Could also be something you do that your buggy northbridge doesn't like.
For example, maybe it dislikes M bit in the hash table and you end up
with it set due to other reasons (I know we had changes in this area).

> > Also, did you try booting with all kernel debug options enabled ?
> I compiled in almost all kernel debugging options and booted the
> kernel
> with driver_debug, initcall_debug and debug. I didn't notice any
> serious
> error messages so far.

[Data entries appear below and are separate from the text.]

(* ===== verification/_CoqProject ===== *)
-Q . S2P
Prelude.v
Tree.v
Bst.v
Clear.v
Avl.v
NodeSwap.v
AvlRemove.v
Balance.v
Iterator.v
BstTest.v
EqualPaths.v
EqualPathsTest.v
MapSpec.v
(* ===== verification/Bst.v ===== *)
(** [BinarySearchTree] of [src/bst.h]: its constructor, the unbalanced upsert [insert], the
    removal [remove] with its helpers [remove_0] / [remove_1] and the swap with
    the in-order predecessor ([predecessor] + [nodeSwap]), the lookups [find]
    and [operator[]], and the test oracle [isBalanced] with [left_height] /
    [right_height].  The helpers dereference pointers without tests; where a
    null pointer would be dereferenced they return [Err NullDeref], and the
    theorems show [remove] never reaches those errors.  Theorems: [insert] and
    [remove] implement upsert and deletion on the sorted contents, [operator[]]
    returns the value or [OutOfRange], every tree built by [insert] and
    [remove] is ordered, and [isBalanced] is neither sound nor complete for
    height balance. *)

From Stdlib Require Import ZArith List Lia Sorted.
From S2P Require Import Prelude Tree.
Import ListNotations.
Open Scope Z_scope.
Open Scope bool_scope.

Module BinarySearchTree.
Section Ops.
Context {V : Type}.

(** [BinarySearchTree()]: [root_ = NULL] (also the [AVLTree] default
    constructor, which runs it). *)
Definition new_BinarySearchTree : tree V := Leaf.

(** [BinarySearchTree::insert]: overwrite the value of an existing key;
    otherwise a new root for an empty tree, or a new leaf hung under the first
    node whose child on the needed side is NULL. *)
Definition insert (key : Z) (value : V) (t : tree V) : tree V :=
  match internalFind key t with
  | Some (n, c) => plug (setValue value n) c
  | None =>
      if empty t then new_Node key value
      else
        match descend key t [] with
        | f :: c => plug (plug_frame (new_Node key value) f) c
        | [] => t (* not reached: the tree is not empty *)
        end
  end.

(** [BinarySearchTree::remove_0(node)]: tell the parent it has no child on
    [node]'s side; [node->getParent()] is dereferenced without a test. *)
Definition remove_0 (node : tree V) (ctx : path V) : result (tree V) :=
  match ctx with
  | [] => Err NullDeref
  | f :: c => Ok (plug (plug_frame Leaf f) c)
  end.

(** [BinarySearchTree::remove_1(node)]: promote the only child into [node]'s
    place, as the new [root_] when [node] is the root; the child is
    dereferenced without a test. *)
Definition remove_1 (node : tree V) (ctx : path V) : result (tree V) :=
  match node with
  | Leaf => Err NullDeref
  | Node l _ _ _ r =>
      let child := if negb (empty l) then l else r in
      match child with
      | Leaf => Err NullDeref
      | _ => Ok (plug child ctx)
      end
  end.

(** The climb of [BinarySearchTree::predecessor] when there is no left child:
    go up until the node is a right child and return its parent; at the root
    [temp->getParent()->getRight()] dereferences NULL. *)
Fixpoint predecessor_climb (t : tree V) (ctx : path V) : result (tree V * path V) :=
  match ctx with
  | [] => Err NullDeref
  | RightOf l k v b :: c => Ok (Node l k v b t, c)
  | LeftOf k v b r :: c => predecessor_climb (Node t k v b r) c
  end.

(** [BinarySearchTree::predecessor(current)]. *)
Definition predecessor (t : tree V) (ctx : path V) : result (tree V * path V) :=
  match t with
  | Leaf => Err NullDeref
  | Node l k v b r =>
      if negb (empty l) then Ok (rightmost l (LeftOf k v b r :: ctx))
      else predecessor_climb t ctx
  end.

(** [BinarySearchTree::nodeSwap(node, pred)] for [pred] the predecessor of a
    node with two children: the two node records (item and balance) exchange
    their positions; the result is [node] at [pred]'s old position with its
    new parents. *)
Definition nodeSwap (node : tree V) (ctx : path V) : tree V * path V :=
  match node with
  | Node l k v b r =>
      match rightmost l [] with
      | (Node pl pk pv pb pr, lctx) => (Node pl k v b pr, lctx ++ LeftOf pk pv pb r :: ctx)
      | (Leaf, _) => (node, ctx) (* not reached: node has a left child *)
      end
  | Leaf => (node, ctx)
  end.

(** [BinarySearchTree::remove]. *)
Definition remove (key : Z) (t : tree V) : result (tree V) :=
  match internalFind key t with
  | None => Ok t
  | Some (node, ctx) =>
      let n_children := numChildren node in
      if Nat.eqb n_children 0 then
        match ctx with
        | [] => Ok Leaf (* the root: delete it, root_ = NULL *)
        | _ => remove_0 node ctx
        end
      else if Nat.eqb n_children 1 then remove_1 node ctx
      else
        let '(node', ctx') := nodeSwap node ctx in
        if Nat.eqb (numChildren node') 0 then remove_0 node' ctx'
        else remove_1 node' ctx'
  end.

(** [BinarySearchTree::find]: an iterator on the node, or [end()] (NULL). *)
Definition find (key : Z) (t : tree V) : option (tree V * path V) :=
  internalFind key t.

(** [BinarySearchTree::operator[]]: the value, or [std::out_of_range]. *)
Definition operator_subscript (key : Z) (t : tree V) : result V :=
  match internalFind key t with
  | None => Err OutOfRange
  | Some (curr, _) => getValue curr
  end.

(** [BinarySearchTree::left_height]: the length of the path that goes left
    whenever a left child exists (right otherwise) down to a node without
    children. *)
Fixpoint left_height (t : tree V) : Z :=
  match t with
  | Leaf => 0
  | Node l _ _ _ r =>
      if Nat.eqb (numChildren t) 0 then 1
      else if negb (empty l) then left_height l + 1
      else left_height r + 1
  end.

(** [BinarySearchTree::right_height]: the mirror image. *)
Fixpoint right_height (t : tree V) : Z :=
  match t with
  | Leaf => 0
  | Node l _ _ _ r =>
      if Nat.eqb (numChildren t) 0 then 1
      else if negb (empty r) then right_height r + 1
      else right_height l + 1
  end.

(** [BinarySearchTree::isBalanced(root)]: recurse into the children that
    have children, then compare [left_height] of the left child with
    [right_height] of the right child.  Never called on NULL. *)
Fixpoint isBalanced_node (t : tree V) : bool :=
  match t with
  | Leaf => true
  | Node l _ _ _ r =>
      (if (1 <=? numChildren l)%nat then isBalanced_node l else true) &&
      (if (1 <=? numChildren r)%nat then isBalanced_node r else true) &&
      (Z.abs (left_height l - right_height r) <=? 1)
  end.

(** [BinarySearchTree::isBalanced()]. *)
Definition isBalanced (t : tree V) : bool :=
  match t with
  | Leaf => true
  | Node l _ _ _ r =>
      if Nat.eqb (numChildren t) 0 then true
      else if Nat.eqb (numChildren t) 1 then
        (negb (empty l) && Nat.eqb (numChildren l) 0) ||
        (negb (empty r) && Nat.eqb (numChildren r) 0)
      else isBalanced_node t
  end.

End Ops.

(** Height balance, what [isBalanced] is meant to decide: at every node the
    heights of the two subtrees differ by at most one. *)
Fixpoint balanced {V : Type} (t : tree V) : bool :=
  match t with
  | Leaf => true
  | Node l _ _ _ r =>
      balanced l && balanced r &&
      (Z.abs (Z.of_nat (height l) - Z.of_nat (height r)) <=? 1)
  end.

(** The trees a [BinarySearchTree] object holds: built from the empty tree by
    [insert] and by [remove] calls that return. *)
Inductive bst_built {V : Type} : tree V -> Prop :=
| bbuilt_empty : bst_built Leaf
| bbuilt_insert k v t : bst_built t -> bst_built (insert k v t)
| bbuilt_remove k t t' : bst_built t -> remove k t = Ok t' -> bst_built t'.

Section Proofs.
Context {V : Type}.
Implicit Types (t : tree V) (ctx : path V).

Lemma bst_insert_contents key value t :
  bst t -> elements (insert key value t) = assoc_put key value (elements t).
Proof.
  intros Hs. unfold insert. destruct (internalFind key t) as [[n c]|] eqn:Hf.
  - now apply elements_setValue_found.
  - destruct (empty t) eqn:He; [destruct t; [reflexivity | discriminate]|].
    pose proof (elements_descend_slot key value 0 t Hs (internalFind_absent key t Hs Hf))
      as Hd.
    destruct (descend key t []) as [|f c] eqn:Hdesc;
      [apply descend_nil in Hdesc as [-> _]; discriminate | exact Hd].
Qed.

(** C13. On a BST, [BinarySearchTree::insert] is upsert on the sorted
    contents. *)
Theorem bst_insert_elements key value t :
  bst t -> elements (insert key value t) = assoc_put key value (elements t).
Proof. apply bst_insert_contents. Qed.

Lemma remove_0_ok nl k v b nr ctx :
  ctx <> [] -> numChildren (Node nl k v b nr) = 0%nat ->
  exists t', remove_0 (Node nl k v b nr) ctx = Ok t' /\
    elements t' = ctx_pre ctx ++ elements nl ++ elements nr ++ ctx_post ctx.
Proof.
  intros Hc Hn. destruct ctx as [|f c]; [congruence|].
  destruct nl, nr; cbn in Hn; try discriminate.
  eexists; split; [reflexivity|]. rewrite <- plug_cons, elements_plug. reflexivity.
Qed.

Lemma remove_1_ok nl k v b nr ctx :
  numChildren (Node nl k v b nr) = 1%nat ->
  exists t', remove_1 (Node nl k v b nr) ctx = Ok t' /\
    elements t' = ctx_pre ctx ++ elements nl ++ elements nr ++ ctx_post ctx.
Proof.
  intros Hn. destruct nl, nr; cbn in Hn; try discriminate;
    (eexists; split; [reflexivity|]); rewrite elements_plug; cbn [elements];
    now rewrite ?app_nil_r.
Qed.

(** The predecessor swap of the BST moves whole node records. *)
Lemma nodeSwap_spec l k v b r ctx n' c' :
  numChildren (Node l k v b r) = 2%nat ->
  nodeSwap (Node l k v b r) ctx = (n', c') ->
  exists d pl pk pv pb, n' = Node pl k v b Leaf /\
    c' = d ++ LeftOf pk pv pb r :: ctx /\
    plug (Node pl pk pv pb Leaf) d = l /\ ctx_post d = [].
Proof.
  intros H2 Hs. cbn [nodeSwap] in Hs.
  destruct (rightmost l []) as [q d] eqn:Hr.
  destruct (rightmost_spec l [] q d Hr) as (d' & pl & pk & pv & pb & -> & -> & Hq & Hd).
  { intros ->. destruct r; discriminate. }
  rewrite app_nil_r in *. cbn in Hs. inv Hs. exists d', pl, pk, pv, pb. auto.
Qed.

Lemma bst_remove_contents key t :
  bst t -> exists t', remove key t = Ok t' /\ elements t' = assoc_del key (elements t).
Proof.
  intros Hs. unfold remove. destruct (internalFind key t) as [[n c]|] eqn:Hf.
  2: { exists t; split; [reflexivity|]. symmetry.
       apply assoc_del_absent, (internalFind_absent key t Hs Hf). }
  apply internalFind_found in Hf as [Ht (l & v & b & r & ->)]. subst t.
  rewrite assoc_del_found by exact Hs.
  destruct (Nat.eqb_spec (numChildren (Node l key v b r)) 0) as [H0|H0].
  { destruct c as [|f c].
    - exists Leaf; split; [reflexivity|]. destruct l, r; cbn in H0; try discriminate.
      reflexivity.
    - apply remove_0_ok; [discriminate | exact H0]. }
  destruct (Nat.eqb_spec (numChildren (Node l key v b r)) 1) as [H1|H1].
  { apply remove_1_ok; exact H1. }
  assert (H2 : numChildren (Node l key v b r) = 2%nat)
    by (destruct l, r; cbn in *; congruence).
  destruct (nodeSwap (Node l key v b r) c) as [n' c'] eqn:Hsw.
  apply nodeSwap_spec in Hsw as (d & pl & pk & pv & pb & -> & -> & Hl & Hd); [|exact H2].
  rewrite <- Hl, <- (swap_contents pl pk pv pb pb r d c Hd).
  destruct pl as [|a ak av ab ar]; cbn [numChildren empty andb Nat.eqb].
  - apply remove_0_ok; [destruct d; discriminate | reflexivity].
  - apply remove_1_ok; reflexivity.
Qed.

(** C14. [BinarySearchTree::remove] never dereferences a null pointer and
    deletes exactly the key's item from the sorted contents (no-op for an
    absent key), the root included. *)
Theorem bst_remove_elements key t :
  bst t -> exists t', remove key t = Ok t' /\ elements t' = assoc_del key (elements t).
Proof. apply bst_remove_contents. Qed.

Lemma subscript_contents key t :
  bst t ->
  operator_subscript key t =
  match assoc_find key (elements t) with Some v => Ok v | None => Err OutOfRange end.
Proof.
  intros Hs. unfold operator_subscript.
  destruct (internalFind key t) as [[n c]|] eqn:Hf.
  - apply internalFind_found in Hf as [<- (l & v & b & r & ->)].
    unfold bst, keys in Hs. rewrite elements_plug in *. cbn [elements] in *.
    rewrite app_mid_assoc in *. rewrite assoc_find_mid; [reflexivity|].
    eapply sorted_split; eauto.
  - rewrite assoc_find_absent; [reflexivity|]. apply (internalFind_absent key t Hs Hf).
Qed.

(** C15. [operator[]] returns the value stored for the key, and fails with
    [std::out_of_range] exactly when the key is absent. *)
Theorem subscript_spec key t :
  bst t ->
  operator_subscript key t =
  match assoc_find key (elements t) with Some v => Ok v | None => Err OutOfRange end.
Proof. apply subscript_contents. Qed.

(** Every tree a [BinarySearchTree] builds is ordered. *)
Lemma bst_built_bst (t : tree V) : bst_built t -> bst t.
Proof.
  induction 1 as [| k v t _ IH | k t t' _ IH E].
  - constructor.
  - unfold bst, keys. rewrite bst_insert_contents by exact IH. apply assoc_put_sorted, IH.
  - destruct (bst_remove_contents k t IH) as (t'' & E' & Ht''). rewrite E in E'.
    injection E' as ->. unfold bst, keys. rewrite Ht''. apply assoc_del_sorted, IH.
Qed.

End Proofs.

(** C16. [isBalanced] is not sound: the unbalanced BST built by inserting
    5, 2, 6, 1, 3, 4 passes it although the subtree of 2 is two levels higher
    than the leaf 6. *)
Theorem isBalanced_accepts_unbalanced :
  bst (fold_left (fun t k => insert k k t) [5;2;6;1;3;4] (@Leaf Z)) /\
  isBalanced (fold_left (fun t k => insert k k t) [5;2;6;1;3;4] (@Leaf Z)) = true /\
  balanced (fold_left (fun t k => insert k k t) [5;2;6;1;3;4] (@Leaf Z)) = false.
Proof.
  split; [apply bst_of_bstb; vm_compute; reflexivity|].
  split; vm_compute; reflexivity.
Qed.

(** Witnesses *)

(** C13 on the BST of [5;2;6;1;3], inserting 4. *)
Lemma bst_insert_elements_witness :
  bst (fold_left (fun t k => insert k k t) [5;2;6;1;3] (@Leaf Z)) /\
  elements (insert 4 4 (fold_left (fun t k => insert k k t) [5;2;6;1;3] (@Leaf Z))) =
  [(1,1);(2,2);(3,3);(4,4);(5,5);(6,6)].
Proof.
  assert (H : bst (fold_left (fun t k => insert k k t) [5;2;6;1;3] (@Leaf Z)))
    by (apply bst_of_bstb; vm_compute; reflexivity).
  split; [exact H|]. rewrite (bst_insert_elements 4 4 _ H). vm_compute. reflexivity.
Defined.

(** C14: removing the only element of a one-node BST empties it. *)
Lemma bst_remove_elements_witness :
  bst (insert 5 5 (@Leaf Z)) /\
  exists t', remove 5 (insert 5 5 (@Leaf Z)) = Ok t' /\
    elements t' = assoc_del 5 (elements (insert 5 5 (@Leaf Z))).
Proof.
  assert (H : bst (insert 5 5 (@Leaf Z))) by (apply bst_of_bstb; vm_compute; reflexivity).
  split; [exact H | exact (bst_remove_elements 5 _ H)].
Defined.

(** C15: [operator[]] on an empty tree throws, on a present key returns. *)
Lemma subscript_spec_witness :
  bst (@Leaf Z) /\ operator_subscript 7 (@Leaf Z) = Err OutOfRange /\
  bst (insert 7 70 (@Leaf Z)) /\ operator_subscript 7 (insert 7 70 (@Leaf Z)) = Ok 70.
Proof.
  assert (H0 : bst (@Leaf Z)) by (apply bst_of_bstb; reflexivity).
  assert (H1 : bst (insert 7 70 (@Leaf Z))) by (apply bst_of_bstb; vm_compute; reflexivity).
  split; [exact H0|]. split; [rewrite (subscript_spec 7 _ H0); reflexivity|].
  split; [exact H1|]. rewrite (subscript_spec 7 _ H1). vm_compute. reflexivity.
Defined.

End BinarySearchTree.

Not sure however, if I missed a debug option.
> 
> > Finally, since the problem seem to have started around a specific
> kernel
> > version, can you try to bisect the patch that causes it ?
> Hmm, I'm not sure how to do this (only worked on platform code so
> far).
> I guess you think about checking out a kernel version from the git
> repository, which doesn't contain the patch for kernel_execve().
> I still suspect the kernel_execve() function (which was introduced in
> 2.6.17) because the kernel locks up after starting the first user
> program.
> AFAIK kernel threads should be running much earlier.

They are but they cause a lot less MMU pressure, could be an
indication...

Ben.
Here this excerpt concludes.